▶ EXERCISE OBJECTIVE
Your response needs to be the data below, retyped exactly.

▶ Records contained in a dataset
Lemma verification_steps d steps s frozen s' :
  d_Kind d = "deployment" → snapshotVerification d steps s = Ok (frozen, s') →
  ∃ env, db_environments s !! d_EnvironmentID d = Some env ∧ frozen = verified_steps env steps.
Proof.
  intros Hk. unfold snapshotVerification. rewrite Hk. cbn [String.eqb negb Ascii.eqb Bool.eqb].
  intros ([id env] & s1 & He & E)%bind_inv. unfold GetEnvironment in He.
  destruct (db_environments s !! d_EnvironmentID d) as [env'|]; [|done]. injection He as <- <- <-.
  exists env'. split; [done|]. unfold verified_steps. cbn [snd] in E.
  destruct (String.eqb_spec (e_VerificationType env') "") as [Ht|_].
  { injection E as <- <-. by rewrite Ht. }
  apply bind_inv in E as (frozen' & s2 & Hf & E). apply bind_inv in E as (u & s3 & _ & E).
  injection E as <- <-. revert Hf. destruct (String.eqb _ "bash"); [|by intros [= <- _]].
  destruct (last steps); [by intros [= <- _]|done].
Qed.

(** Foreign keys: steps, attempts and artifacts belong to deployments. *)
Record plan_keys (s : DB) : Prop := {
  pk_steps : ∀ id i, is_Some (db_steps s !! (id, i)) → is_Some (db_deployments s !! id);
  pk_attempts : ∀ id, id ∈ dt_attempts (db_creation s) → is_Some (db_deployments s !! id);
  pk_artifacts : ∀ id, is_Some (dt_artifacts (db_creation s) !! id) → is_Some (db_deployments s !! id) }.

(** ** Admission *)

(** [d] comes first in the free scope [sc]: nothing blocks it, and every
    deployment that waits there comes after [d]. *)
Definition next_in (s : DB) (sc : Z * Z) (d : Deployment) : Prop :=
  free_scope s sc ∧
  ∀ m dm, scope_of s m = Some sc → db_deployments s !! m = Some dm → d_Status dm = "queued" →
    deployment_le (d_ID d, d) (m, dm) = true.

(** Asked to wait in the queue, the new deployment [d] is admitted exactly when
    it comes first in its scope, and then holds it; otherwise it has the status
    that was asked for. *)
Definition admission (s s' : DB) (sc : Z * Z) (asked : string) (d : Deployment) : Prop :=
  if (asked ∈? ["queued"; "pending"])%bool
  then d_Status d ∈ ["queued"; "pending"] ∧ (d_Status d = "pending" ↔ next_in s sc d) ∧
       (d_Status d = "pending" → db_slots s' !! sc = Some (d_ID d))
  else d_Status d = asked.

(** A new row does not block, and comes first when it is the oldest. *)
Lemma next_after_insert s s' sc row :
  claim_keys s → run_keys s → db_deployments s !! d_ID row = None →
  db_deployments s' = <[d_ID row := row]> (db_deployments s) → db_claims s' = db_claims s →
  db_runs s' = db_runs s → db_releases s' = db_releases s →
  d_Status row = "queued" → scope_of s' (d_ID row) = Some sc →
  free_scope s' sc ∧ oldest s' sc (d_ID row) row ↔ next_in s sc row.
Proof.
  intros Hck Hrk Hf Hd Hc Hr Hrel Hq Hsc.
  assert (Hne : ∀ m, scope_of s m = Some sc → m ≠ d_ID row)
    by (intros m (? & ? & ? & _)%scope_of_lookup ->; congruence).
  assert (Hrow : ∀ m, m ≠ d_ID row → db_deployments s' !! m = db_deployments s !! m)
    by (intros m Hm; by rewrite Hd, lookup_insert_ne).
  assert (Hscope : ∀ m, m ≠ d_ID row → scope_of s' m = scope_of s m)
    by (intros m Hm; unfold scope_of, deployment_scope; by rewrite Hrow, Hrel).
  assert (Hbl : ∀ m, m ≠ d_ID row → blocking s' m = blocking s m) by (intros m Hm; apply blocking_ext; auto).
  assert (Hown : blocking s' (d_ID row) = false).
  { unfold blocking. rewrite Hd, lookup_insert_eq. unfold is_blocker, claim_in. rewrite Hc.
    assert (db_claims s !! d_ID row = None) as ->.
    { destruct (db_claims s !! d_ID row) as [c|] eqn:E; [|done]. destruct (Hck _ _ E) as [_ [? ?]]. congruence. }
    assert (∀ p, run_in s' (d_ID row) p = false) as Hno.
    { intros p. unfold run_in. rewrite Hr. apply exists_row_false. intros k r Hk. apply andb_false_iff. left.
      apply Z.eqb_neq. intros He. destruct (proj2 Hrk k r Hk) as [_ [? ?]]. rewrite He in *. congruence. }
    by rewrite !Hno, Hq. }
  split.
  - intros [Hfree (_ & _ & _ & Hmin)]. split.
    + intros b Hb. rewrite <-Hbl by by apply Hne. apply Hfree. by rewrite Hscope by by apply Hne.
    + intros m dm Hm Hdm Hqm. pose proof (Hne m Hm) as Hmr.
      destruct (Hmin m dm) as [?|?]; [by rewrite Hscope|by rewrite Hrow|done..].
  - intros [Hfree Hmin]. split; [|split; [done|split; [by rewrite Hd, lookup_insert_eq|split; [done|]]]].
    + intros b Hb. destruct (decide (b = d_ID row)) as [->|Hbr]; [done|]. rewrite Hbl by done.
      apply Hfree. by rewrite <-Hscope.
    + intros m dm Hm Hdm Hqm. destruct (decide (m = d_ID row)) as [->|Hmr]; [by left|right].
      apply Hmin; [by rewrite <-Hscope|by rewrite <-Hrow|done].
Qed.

▶ WRITTEN REPLY
Lemma verification_steps d steps s frozen s' :
  d_Kind d = "deployment" → snapshotVerification d steps s = Ok (frozen, s') →
  ∃ env, db_environments s !! d_EnvironmentID d = Some env ∧ frozen = verified_steps env steps.
Proof.
  intros Hk. unfold snapshotVerification. rewrite Hk. cbn [String.eqb negb Ascii.eqb Bool.eqb].
  intros ([id env] & s1 & He & E)%bind_inv. unfold GetEnvironment in He.
  destruct (db_environments s !! d_EnvironmentID d) as [env'|]; [|done]. injection He as <- <- <-.
  exists env'. split; [done|]. unfold verified_steps. cbn [snd] in E.
  destruct (String.eqb_spec (e_VerificationType env') "") as [Ht|_].
  { injection E as <- <-. by rewrite Ht. }
  apply bind_inv in E as (frozen' & s2 & Hf & E). apply bind_inv in E as (u & s3 & _ & E).
  injection E as <- <-. revert Hf. destruct (String.eqb _ "bash"); [|by intros [= <- _]].
  destruct (last steps); [by intros [= <- _]|done].
Qed.

(** Foreign keys: steps, attempts and artifacts belong to deployments. *)
Record plan_keys (s : DB) : Prop := {
  pk_steps : ∀ id i, is_Some (db_steps s !! (id, i)) → is_Some (db_deployments s !! id);
  pk_attempts : ∀ id, id ∈ dt_attempts (db_creation s) → is_Some (db_deployments s !! id);
  pk_artifacts : ∀ id, is_Some (dt_artifacts (db_creation s) !! id) → is_Some (db_deployments s !! id) }.

(** ** Admission *)

(** [d] comes first in the free scope [sc]: nothing blocks it, and every
    deployment that waits there comes after [d]. *)
Definition next_in (s : DB) (sc : Z * Z) (d : Deployment) : Prop :=
  free_scope s sc ∧
  ∀ m dm, scope_of s m = Some sc → db_deployments s !! m = Some dm → d_Status dm = "queued" →
    deployment_le (d_ID d, d) (m, dm) = true.

(** Asked to wait in the queue, the new deployment [d] is admitted exactly when
    it comes first in its scope, and then holds it; otherwise it has the status
    that was asked for. *)
Definition admission (s s' : DB) (sc : Z * Z) (asked : string) (d : Deployment) : Prop :=
  if (asked ∈? ["queued"; "pending"])%bool
  then d_Status d ∈ ["queued"; "pending"] ∧ (d_Status d = "pending" ↔ next_in s sc d) ∧
       (d_Status d = "pending" → db_slots s' !! sc = Some (d_ID d))
  else d_Status d = asked.

(** A new row does not block, and comes first when it is the oldest. *)
Lemma next_after_insert s s' sc row :
  claim_keys s → run_keys s → db_deployments s !! d_ID row = None →
  db_deployments s' = <[d_ID row := row]> (db_deployments s) → db_claims s' = db_claims s →
  db_runs s' = db_runs s → db_releases s' = db_releases s →
  d_Status row = "queued" → scope_of s' (d_ID row) = Some sc →
  free_scope s' sc ∧ oldest s' sc (d_ID row) row ↔ next_in s sc row.
Proof.
  intros Hck Hrk Hf Hd Hc Hr Hrel Hq Hsc.
  assert (Hne : ∀ m, scope_of s m = Some sc → m ≠ d_ID row)
    by (intros m (? & ? & ? & _)%scope_of_lookup ->; congruence).
  assert (Hrow : ∀ m, m ≠ d_ID row → db_deployments s' !! m = db_deployments s !! m)
    by (intros m Hm; by rewrite Hd, lookup_insert_ne).
  assert (Hscope : ∀ m, m ≠ d_ID row → scope_of s' m = scope_of s m)
    by (intros m Hm; unfold scope_of, deployment_scope; by rewrite Hrow, Hrel).
  assert (Hbl : ∀ m, m ≠ d_ID row → blocking s' m = blocking s m) by (intros m Hm; apply blocking_ext; auto).
  assert (Hown : blocking s' (d_ID row) = false).
  { unfold blocking. rewrite Hd, lookup_insert_eq. unfold is_blocker, claim_in. rewrite Hc.
    assert (db_claims s !! d_ID row = None) as ->.
    { destruct (db_claims s !! d_ID row) as [c|] eqn:E; [|done]. destruct (Hck _ _ E) as [_ [? ?]]. congruence. }
    assert (∀ p, run_in s' (d_ID row) p = false) as Hno.
    { intros p. unfold run_in. rewrite Hr. apply exists_row_false. intros k r Hk. apply andb_false_iff. left.
      apply Z.eqb_neq. intros He. destruct (proj2 Hrk k r Hk) as [_ [? ?]]. rewrite He in *. congruence. }
    by rewrite !Hno, Hq. }
  split.
  - intros [Hfree (_ & _ & _ & Hmin)]. split.
    + intros b Hb. rewrite <-Hbl by by apply Hne. apply Hfree. by rewrite Hscope by by apply Hne.
    + intros m dm Hm Hdm Hqm. pose proof (Hne m Hm) as Hmr.
      destruct (Hmin m dm) as [?|?]; [by rewrite Hscope|by rewrite Hrow|done..].
  - intros [Hfree Hmin]. split; [|split; [done|split; [by rewrite Hd, lookup_insert_eq|split; [done|]]]].
    + intros b Hb. destruct (decide (b = d_ID row)) as [->|Hbr]; [done|]. rewrite Hbl by done.
      apply Hfree. by rewrite <-Hscope.
    + intros m dm Hm Hdm Hqm. destruct (decide (m = d_ID row)) as [->|Hmr]; [by left|right].
      apply Hmin; [by rewrite <-Hscope|by rewrite <-Hrow|done].
Qed.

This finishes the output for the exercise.